▶ **The problem**: Through the line that contains "checkpoint, the events, the", return the data below exactly, starting at its first line; leave the rest out.

====== Records for the exercise ======

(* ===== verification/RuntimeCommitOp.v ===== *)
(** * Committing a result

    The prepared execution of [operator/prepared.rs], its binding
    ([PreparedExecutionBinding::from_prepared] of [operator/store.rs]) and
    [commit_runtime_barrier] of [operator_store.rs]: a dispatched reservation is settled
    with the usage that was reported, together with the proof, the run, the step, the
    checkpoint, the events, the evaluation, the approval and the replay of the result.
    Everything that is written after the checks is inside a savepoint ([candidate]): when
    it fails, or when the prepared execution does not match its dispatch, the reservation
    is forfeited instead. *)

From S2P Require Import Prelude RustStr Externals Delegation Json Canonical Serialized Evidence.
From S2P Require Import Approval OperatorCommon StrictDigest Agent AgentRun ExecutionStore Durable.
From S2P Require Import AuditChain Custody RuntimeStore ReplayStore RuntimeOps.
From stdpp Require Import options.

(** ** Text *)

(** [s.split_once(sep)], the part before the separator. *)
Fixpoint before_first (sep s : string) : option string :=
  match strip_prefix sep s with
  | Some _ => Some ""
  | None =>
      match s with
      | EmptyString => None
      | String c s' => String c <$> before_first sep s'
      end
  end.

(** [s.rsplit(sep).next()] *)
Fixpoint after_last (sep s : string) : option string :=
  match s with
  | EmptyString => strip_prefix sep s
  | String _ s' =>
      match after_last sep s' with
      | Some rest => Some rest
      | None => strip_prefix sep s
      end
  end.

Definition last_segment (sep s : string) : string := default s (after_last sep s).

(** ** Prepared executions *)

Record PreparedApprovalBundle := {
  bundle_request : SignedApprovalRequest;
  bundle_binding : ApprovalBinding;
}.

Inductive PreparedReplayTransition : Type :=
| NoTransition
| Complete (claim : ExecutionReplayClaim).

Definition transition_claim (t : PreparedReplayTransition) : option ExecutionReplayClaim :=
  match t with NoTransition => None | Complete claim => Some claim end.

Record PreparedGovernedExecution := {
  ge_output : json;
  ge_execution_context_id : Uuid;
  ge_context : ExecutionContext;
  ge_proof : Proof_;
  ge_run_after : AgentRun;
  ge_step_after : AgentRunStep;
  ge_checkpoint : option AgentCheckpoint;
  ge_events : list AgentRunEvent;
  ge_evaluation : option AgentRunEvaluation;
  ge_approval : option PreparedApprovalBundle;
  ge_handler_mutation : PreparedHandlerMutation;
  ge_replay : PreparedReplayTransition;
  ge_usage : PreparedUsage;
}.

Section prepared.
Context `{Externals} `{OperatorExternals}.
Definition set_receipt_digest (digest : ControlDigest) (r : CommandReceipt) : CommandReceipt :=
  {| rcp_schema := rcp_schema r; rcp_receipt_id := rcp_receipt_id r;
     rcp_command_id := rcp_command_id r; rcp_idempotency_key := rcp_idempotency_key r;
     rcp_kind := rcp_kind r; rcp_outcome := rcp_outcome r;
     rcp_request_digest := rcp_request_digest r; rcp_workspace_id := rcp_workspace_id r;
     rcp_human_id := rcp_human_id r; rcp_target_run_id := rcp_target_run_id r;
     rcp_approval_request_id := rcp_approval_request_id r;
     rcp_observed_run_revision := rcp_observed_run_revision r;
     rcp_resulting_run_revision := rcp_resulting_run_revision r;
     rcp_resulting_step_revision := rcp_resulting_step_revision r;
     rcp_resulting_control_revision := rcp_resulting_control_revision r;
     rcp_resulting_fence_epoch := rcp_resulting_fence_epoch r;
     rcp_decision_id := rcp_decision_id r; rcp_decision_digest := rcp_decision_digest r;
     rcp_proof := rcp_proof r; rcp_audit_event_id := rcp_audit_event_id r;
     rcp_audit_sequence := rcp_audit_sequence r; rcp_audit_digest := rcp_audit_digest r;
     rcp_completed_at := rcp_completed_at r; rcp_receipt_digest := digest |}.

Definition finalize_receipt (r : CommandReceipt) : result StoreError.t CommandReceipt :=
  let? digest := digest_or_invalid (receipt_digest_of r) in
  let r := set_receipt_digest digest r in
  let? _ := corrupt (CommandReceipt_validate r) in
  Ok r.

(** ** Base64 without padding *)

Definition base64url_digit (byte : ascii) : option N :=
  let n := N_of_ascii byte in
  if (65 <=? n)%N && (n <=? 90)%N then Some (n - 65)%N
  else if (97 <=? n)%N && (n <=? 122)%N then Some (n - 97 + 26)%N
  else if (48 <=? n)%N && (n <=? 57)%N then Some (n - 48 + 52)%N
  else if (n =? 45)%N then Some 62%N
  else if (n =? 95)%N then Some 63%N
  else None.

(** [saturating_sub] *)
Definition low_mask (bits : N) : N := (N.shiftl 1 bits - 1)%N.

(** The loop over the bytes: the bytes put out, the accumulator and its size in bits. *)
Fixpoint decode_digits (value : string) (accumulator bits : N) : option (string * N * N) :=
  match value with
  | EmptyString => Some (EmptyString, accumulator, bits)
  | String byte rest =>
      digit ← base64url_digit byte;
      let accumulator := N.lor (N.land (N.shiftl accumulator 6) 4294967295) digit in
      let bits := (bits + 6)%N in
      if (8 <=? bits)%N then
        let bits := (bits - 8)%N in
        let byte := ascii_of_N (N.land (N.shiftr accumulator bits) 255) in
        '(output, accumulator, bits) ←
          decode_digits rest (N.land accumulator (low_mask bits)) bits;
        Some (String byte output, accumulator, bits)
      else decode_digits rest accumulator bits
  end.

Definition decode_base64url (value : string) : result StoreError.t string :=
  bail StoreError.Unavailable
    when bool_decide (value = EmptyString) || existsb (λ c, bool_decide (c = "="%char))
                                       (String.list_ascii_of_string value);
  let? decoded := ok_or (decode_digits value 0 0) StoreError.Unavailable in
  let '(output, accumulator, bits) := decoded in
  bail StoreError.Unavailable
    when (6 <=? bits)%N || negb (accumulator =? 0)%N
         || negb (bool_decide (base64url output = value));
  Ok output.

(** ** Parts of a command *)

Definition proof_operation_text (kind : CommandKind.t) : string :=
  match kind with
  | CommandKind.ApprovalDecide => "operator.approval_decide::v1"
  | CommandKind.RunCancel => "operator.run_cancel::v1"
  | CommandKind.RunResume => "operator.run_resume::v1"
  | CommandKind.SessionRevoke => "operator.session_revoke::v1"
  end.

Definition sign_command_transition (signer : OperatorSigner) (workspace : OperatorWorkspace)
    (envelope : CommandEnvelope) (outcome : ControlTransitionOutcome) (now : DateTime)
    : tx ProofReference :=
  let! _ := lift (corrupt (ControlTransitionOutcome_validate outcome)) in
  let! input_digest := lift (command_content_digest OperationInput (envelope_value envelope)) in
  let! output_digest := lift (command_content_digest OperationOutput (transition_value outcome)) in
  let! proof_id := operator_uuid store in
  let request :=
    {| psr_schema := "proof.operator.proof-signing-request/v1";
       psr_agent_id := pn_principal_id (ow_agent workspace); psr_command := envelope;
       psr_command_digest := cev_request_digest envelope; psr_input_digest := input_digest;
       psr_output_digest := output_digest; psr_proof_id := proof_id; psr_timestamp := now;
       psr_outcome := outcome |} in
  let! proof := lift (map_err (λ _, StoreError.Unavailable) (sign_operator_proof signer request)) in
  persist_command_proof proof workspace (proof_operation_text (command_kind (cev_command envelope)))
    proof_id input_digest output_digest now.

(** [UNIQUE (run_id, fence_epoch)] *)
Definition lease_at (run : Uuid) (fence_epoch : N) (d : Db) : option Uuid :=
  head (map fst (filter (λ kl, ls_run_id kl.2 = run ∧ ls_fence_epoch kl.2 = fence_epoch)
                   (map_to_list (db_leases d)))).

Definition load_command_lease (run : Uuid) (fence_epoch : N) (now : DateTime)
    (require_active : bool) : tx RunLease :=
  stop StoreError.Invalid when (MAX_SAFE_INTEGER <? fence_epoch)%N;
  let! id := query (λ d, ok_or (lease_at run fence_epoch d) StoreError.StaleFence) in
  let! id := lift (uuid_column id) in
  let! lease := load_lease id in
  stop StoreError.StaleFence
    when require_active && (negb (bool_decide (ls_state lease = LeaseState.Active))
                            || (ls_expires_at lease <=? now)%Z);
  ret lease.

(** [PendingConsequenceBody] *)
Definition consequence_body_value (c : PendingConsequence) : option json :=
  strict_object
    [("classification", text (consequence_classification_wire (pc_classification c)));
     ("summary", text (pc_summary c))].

======

▶ **Your response**:
(* ===== verification/RuntimeCommitOp.v ===== *)
(** * Committing a result

    The prepared execution of [operator/prepared.rs], its binding
    ([PreparedExecutionBinding::from_prepared] of [operator/store.rs]) and
    [commit_runtime_barrier] of [operator_store.rs]: a dispatched reservation is settled
    with the usage that was reported, together with the proof, the run, the step, the
    checkpoint, the events, the evaluation, the approval and the replay of the result.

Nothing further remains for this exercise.